All’improvviso l’evento a cui nessuno pensava di assistere e di cui avremmo capito l’importanza solo molto tempo dopo: ci vuole tempo anche per capire l’amore. Al 71’ entrava in campo, al posto di Ivan Tomic, tale Daniele De Rossi, un biondino con il numero 27 sulla maglia Palio di Siena utilizzata dalla Roma solo per la Champions. Poche righe del quotidiano L’Unità del giorno successivo descrivono bene questa mancanza di percezione dell’evento, come chi avesse incontrato van Gogh ad Anversa: «Il pubblico vorrebbe vedere in azione l’oggetto misterioso Cufrè, difensore argentino, ma Capello continua a non dargli spazio, concedendo invece questa soddisfazione al ragazzino De Rossi, che trova il modo di toccare un paio di palloni nonostante l’emozione».
E in effetti non ricordo nulla di De Rossi in quella sera, chissà se qualcuno invece ancora li ricorda, quei due palloni toccati all’esordio da professionista con la Roma.

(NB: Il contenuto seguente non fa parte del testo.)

(** The values that reach the constructors.  [VInt] is a Python [int].
    [VIndexable z eq0] is an integer-like object whose [__index__] returns
    [z]; [VNoIndex eq0] is an object without [__index__] (a float, a
    string, an array).  For both, [eq0] is what testing [v == 0] in a
    condition gives: [True], [False], or an exception (as for an array of
    several elements).  The class of the object decides it, independently
    of [__index__]: a numpy integer compares as its value does, an object
    that defines only [__index__] compares unequal to [0] whatever it
    returns. *)
Inductive value : Type :=
| VNone
| VInt (z : Z)
| VIndexable (z : Z) (eq0 : outcome bool)
| VNoIndex (eq0 : outcome bool).

(** The error kinds of the specification. *)
Definition BadStep : exn := ValueError "slice step cannot be zero".
Definition BadIndex : exn := TypeError.

(** The part of the interpreter state the constructors touch: the next
    fresh object identity, and the log of the arguments [operator.index]
    has been called with. *)
Record world : Type := mkWorld {
  next_id : nat;
  coerced : list value
}.

Module PyMonad.

Definition Py (A : Type) : Type := world -> outcome A * world.

Definition ret {A} (a : A) : Py A := fun w => (Ok a, w).

Definition bind {A B} (m : Py A) (k : A -> Py B) : Py B :=
  fun w => match m w with
           | (Ok a, w') => k a w'
           | (Raise e, w') => (Raise e, w')
           end.

Definition raise {A} (e : exn) : Py A := fun w => (Raise e, w).

Definition result {A} (m : Py A) (w : world) : outcome A := fst (m w).
Definition final {A} (m : Py A) (w : world) : world := snd (m w).

Declare Scope py_scope.
Delimit Scope py_scope with py.
Notation "x <- m ;; k" := (bind m (fun x => k))
  (at level 100, m at next level, right associativity) : py_scope.

End PyMonad.
Import PyMonad.
Open Scope py_scope.

(** ** Built-ins *)

(** [x is None] *)
Definition is_None (v : value) : bool :=
  match v with VNone => true | _ => false end.

(** [x == 0], as a condition *)
Definition eq_zero (v : value) : outcome bool :=
  match v with
  | VNone => Ok false
  | VInt z => Ok (z =? 0)
  | VIndexable _ eq0 | VNoIndex eq0 => eq0
  end.

(** The same, as a step of the program. *)
Definition test_eq_zero (v : value) : Py bool :=
  fun w => (eq_zero v, w).

(** [operator.index(v)]: the integer [v.__index__()], or [TypeError]. *)
Definition index (v : value) : Py Z :=
  fun w =>
    let w' := mkWorld (next_id w) (coerced w ++ [v]) in
    match v with
    | VInt z | VIndexable z _ => (Ok z, w')
    | VNone | VNoIndex _ => (Raise TypeError, w')
    end.

(** [range(start, stop, step)] objects. *)
Record range_obj : Type := mkRange {
  r_start : Z;
  r_stop : Z;
  r_step : Z
}.

Definition range (start stop step : Z) : Py range_obj :=
  if step =? 0 then raise (ValueError "range() arg 3 must not be zero")
  else ret (mkRange start stop step).

(** The length a range object holds: an integer of any size. *)
Definition range_length (r : range_obj) : Z :=
  let (start, stop, step) := r in
  if 0 <? step then
    if start <? stop then 1 + (stop - 1 - start) / step else 0
  else
    if stop <? start then 1 + (start - 1 - stop) / (- step) else 0.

Non sembrano esserci aneddoti su quel momento, come ce ne sono invece per altri esordi di mitici capitani romanisti. Esordire in Champions è un privilegio riservato a pochissimi, ma pensavamo fosse un esordio come un altro.
De Rossi non era il predestinato, De Rossi si è costruito su una passione. Come raccontato proprio da lui in un’intervista a Rivista Undici: «Non ero un ragazzino che credeva che davvero potesse succedere tutto questo a me. Ci speravo, ho lavorato. […] I primi anni ho anche giocato poco nella Roma, non ero uno dei titolari, non ero una delle stelle individuabili come il futuro campione, il futuro capitano della Roma. Non ero per niente così».
Neppure noi allo Stadio Olimpico, in quella notte di Champions, credevamo che De Rossi sarebbe diventato tutto questo. Come da bambini, quando si sceglie una squadra (o si viene scelti), non si è consapevoli di ciò che verrà, dell’amore e del dolore, della rabbia e della passione: tutto ciò che De Rossi ha rappresentato in 18 anni di Roma.